== Work to be completed ==
Every line in the records below between the one holding "- The ticket's" and the one holding "clock-shift lemmas of", inclusive, is to be set down exactly; all other lines are to be left out.

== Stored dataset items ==
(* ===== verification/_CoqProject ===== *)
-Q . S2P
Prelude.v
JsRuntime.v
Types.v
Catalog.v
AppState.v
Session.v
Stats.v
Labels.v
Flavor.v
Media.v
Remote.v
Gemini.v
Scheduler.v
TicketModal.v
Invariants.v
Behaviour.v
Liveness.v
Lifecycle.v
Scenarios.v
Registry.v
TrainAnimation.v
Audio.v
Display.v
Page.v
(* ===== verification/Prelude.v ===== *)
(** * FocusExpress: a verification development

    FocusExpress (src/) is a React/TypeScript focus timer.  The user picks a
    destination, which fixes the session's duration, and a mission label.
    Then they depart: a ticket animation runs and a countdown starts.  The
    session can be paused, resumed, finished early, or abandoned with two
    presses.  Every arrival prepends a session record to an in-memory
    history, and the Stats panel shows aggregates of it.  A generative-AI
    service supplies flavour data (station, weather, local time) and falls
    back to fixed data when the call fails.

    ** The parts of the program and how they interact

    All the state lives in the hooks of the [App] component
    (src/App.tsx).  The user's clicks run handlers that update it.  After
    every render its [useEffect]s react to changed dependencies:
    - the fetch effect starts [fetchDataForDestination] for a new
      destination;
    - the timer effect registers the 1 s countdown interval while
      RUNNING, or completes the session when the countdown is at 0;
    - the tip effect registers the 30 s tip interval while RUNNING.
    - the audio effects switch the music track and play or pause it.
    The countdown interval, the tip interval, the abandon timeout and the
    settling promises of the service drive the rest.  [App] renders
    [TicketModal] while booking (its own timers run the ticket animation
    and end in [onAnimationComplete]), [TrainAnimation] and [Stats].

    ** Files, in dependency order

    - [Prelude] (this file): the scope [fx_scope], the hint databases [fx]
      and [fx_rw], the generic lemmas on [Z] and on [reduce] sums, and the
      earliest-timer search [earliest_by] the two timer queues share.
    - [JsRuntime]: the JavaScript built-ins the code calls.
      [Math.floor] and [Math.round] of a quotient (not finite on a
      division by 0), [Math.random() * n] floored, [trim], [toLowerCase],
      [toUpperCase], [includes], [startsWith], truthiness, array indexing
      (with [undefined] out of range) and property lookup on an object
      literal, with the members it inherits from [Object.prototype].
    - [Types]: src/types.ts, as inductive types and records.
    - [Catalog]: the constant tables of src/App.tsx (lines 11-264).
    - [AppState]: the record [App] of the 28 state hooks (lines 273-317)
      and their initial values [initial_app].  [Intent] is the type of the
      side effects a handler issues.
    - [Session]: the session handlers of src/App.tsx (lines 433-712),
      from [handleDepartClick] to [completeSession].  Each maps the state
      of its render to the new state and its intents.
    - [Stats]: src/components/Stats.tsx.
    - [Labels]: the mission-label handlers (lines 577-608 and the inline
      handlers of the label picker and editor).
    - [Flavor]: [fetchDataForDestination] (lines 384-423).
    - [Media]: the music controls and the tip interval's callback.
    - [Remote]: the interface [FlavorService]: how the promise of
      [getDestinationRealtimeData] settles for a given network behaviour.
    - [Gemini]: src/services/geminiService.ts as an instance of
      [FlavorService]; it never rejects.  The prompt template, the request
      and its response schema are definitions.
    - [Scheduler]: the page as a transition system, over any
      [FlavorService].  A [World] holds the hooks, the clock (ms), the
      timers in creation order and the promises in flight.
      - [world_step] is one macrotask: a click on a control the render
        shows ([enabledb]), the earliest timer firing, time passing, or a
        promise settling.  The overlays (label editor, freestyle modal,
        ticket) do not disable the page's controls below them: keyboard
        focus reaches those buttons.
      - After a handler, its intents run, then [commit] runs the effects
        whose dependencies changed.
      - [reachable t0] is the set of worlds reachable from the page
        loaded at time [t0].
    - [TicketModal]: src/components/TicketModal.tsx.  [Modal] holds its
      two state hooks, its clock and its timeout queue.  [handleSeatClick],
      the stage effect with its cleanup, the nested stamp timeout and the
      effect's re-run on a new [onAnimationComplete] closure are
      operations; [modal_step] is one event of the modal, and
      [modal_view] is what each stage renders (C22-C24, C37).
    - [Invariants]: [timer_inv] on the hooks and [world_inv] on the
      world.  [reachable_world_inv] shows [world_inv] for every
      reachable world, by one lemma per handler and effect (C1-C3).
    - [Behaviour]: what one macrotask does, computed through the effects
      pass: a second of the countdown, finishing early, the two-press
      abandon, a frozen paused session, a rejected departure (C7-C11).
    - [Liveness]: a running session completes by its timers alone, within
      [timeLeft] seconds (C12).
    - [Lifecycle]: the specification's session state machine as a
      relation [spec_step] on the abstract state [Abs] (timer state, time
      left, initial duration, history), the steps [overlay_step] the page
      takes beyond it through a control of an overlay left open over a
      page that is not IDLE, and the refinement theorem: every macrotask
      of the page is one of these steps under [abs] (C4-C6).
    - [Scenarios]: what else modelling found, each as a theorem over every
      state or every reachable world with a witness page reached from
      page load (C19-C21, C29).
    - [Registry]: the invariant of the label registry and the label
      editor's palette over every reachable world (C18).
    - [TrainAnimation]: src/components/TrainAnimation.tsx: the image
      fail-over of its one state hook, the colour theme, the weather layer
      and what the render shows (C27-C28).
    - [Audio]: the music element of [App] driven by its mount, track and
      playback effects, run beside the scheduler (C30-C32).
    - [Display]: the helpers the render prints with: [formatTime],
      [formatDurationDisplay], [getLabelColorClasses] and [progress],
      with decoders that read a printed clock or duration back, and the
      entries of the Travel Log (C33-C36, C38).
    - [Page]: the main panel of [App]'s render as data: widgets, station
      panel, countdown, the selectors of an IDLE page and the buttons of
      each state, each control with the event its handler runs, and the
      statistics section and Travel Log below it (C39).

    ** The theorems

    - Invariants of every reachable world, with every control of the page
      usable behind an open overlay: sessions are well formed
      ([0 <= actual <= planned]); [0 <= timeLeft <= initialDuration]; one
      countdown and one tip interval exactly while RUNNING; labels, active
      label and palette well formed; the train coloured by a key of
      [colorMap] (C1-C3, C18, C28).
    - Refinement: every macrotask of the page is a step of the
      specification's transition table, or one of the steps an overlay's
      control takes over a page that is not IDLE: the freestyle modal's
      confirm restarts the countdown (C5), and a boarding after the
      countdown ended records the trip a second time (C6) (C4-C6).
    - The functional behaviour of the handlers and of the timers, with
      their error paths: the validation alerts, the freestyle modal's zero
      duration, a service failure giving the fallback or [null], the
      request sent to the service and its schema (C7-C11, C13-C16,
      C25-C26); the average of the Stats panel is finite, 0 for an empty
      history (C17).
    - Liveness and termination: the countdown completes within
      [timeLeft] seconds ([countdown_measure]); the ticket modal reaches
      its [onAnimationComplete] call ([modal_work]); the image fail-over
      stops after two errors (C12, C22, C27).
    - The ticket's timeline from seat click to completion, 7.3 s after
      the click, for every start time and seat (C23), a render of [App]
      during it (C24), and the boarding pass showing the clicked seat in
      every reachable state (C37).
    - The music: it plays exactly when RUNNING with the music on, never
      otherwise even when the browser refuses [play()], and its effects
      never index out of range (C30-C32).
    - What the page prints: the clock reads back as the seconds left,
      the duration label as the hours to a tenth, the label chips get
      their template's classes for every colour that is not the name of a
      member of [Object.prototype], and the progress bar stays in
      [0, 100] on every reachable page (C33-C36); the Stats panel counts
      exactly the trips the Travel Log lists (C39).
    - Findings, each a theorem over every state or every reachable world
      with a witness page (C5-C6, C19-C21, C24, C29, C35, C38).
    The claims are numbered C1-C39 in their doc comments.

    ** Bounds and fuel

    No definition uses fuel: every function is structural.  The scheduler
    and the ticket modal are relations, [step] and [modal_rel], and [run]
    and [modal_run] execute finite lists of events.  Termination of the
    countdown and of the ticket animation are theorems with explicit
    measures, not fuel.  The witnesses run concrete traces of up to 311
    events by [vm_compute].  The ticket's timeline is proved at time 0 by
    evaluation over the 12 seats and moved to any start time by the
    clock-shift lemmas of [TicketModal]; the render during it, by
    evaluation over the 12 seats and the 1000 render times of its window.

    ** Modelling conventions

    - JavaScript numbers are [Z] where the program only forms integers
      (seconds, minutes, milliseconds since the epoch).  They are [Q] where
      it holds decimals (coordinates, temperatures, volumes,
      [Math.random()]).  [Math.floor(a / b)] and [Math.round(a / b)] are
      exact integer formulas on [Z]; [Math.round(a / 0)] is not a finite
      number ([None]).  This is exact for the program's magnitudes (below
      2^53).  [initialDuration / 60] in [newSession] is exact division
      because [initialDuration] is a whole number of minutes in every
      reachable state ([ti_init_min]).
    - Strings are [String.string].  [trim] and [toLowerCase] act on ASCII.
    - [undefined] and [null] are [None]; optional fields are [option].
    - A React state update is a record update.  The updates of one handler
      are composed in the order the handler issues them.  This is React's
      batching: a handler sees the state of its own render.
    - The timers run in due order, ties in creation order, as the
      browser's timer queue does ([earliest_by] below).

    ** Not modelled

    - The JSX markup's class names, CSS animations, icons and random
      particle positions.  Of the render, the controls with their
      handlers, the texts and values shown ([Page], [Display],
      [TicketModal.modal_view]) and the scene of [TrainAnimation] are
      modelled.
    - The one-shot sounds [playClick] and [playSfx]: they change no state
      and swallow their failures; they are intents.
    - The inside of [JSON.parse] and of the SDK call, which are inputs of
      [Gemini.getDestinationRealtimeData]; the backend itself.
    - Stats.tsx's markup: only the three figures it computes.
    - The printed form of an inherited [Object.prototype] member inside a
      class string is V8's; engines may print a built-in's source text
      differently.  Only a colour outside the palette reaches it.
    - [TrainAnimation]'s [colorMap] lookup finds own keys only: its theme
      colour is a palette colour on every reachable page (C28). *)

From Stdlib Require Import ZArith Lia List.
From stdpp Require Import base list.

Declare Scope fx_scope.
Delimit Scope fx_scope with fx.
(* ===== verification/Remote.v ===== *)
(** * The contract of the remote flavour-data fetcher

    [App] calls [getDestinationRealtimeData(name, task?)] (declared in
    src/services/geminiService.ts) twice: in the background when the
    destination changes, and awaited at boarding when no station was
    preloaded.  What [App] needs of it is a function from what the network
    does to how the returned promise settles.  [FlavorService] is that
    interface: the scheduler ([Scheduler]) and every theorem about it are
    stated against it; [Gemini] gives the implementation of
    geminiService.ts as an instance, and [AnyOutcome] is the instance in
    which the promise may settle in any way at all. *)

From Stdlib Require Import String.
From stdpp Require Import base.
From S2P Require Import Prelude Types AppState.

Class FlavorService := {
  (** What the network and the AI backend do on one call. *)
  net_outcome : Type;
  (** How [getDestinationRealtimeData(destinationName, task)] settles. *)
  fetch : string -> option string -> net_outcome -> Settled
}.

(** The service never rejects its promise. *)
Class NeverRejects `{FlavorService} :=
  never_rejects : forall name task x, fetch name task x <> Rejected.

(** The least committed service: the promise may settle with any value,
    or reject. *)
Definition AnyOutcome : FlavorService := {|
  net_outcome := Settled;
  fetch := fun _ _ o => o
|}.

== Result of this task ==
    - The ticket's timeline from seat click to completion, 7.3 s after
      the click, for every start time and seat (C23), a render of [App]
      during it (C24), and the boarding pass showing the clicked seat in
      every reachable state (C37).
    - The music: it plays exactly when RUNNING with the music on, never
      otherwise even when the browser refuses [play()], and its effects
      never index out of range (C30-C32).
    - What the page prints: the clock reads back as the seconds left,
      the duration label as the hours to a tenth, the label chips get
      their template's classes for every colour that is not the name of a
      member of [Object.prototype], and the progress bar stays in
      [0, 100] on every reachable page (C33-C36); the Stats panel counts
      exactly the trips the Travel Log lists (C39).
    - Findings, each a theorem over every state or every reachable world
      with a witness page (C5-C6, C19-C21, C24, C29, C35, C38).
    The claims are numbered C1-C39 in their doc comments.

    ** Bounds and fuel

    No definition uses fuel: every function is structural.  The scheduler
    and the ticket modal are relations, [step] and [modal_rel], and [run]
    and [modal_run] execute finite lists of events.  Termination of the
    countdown and of the ticket animation are theorems with explicit
    measures, not fuel.  The witnesses run concrete traces of up to 311
    events by [vm_compute].  The ticket's timeline is proved at time 0 by
    evaluation over the 12 seats and moved to any start time by the
    clock-shift lemmas of [TicketModal]; the render during it, by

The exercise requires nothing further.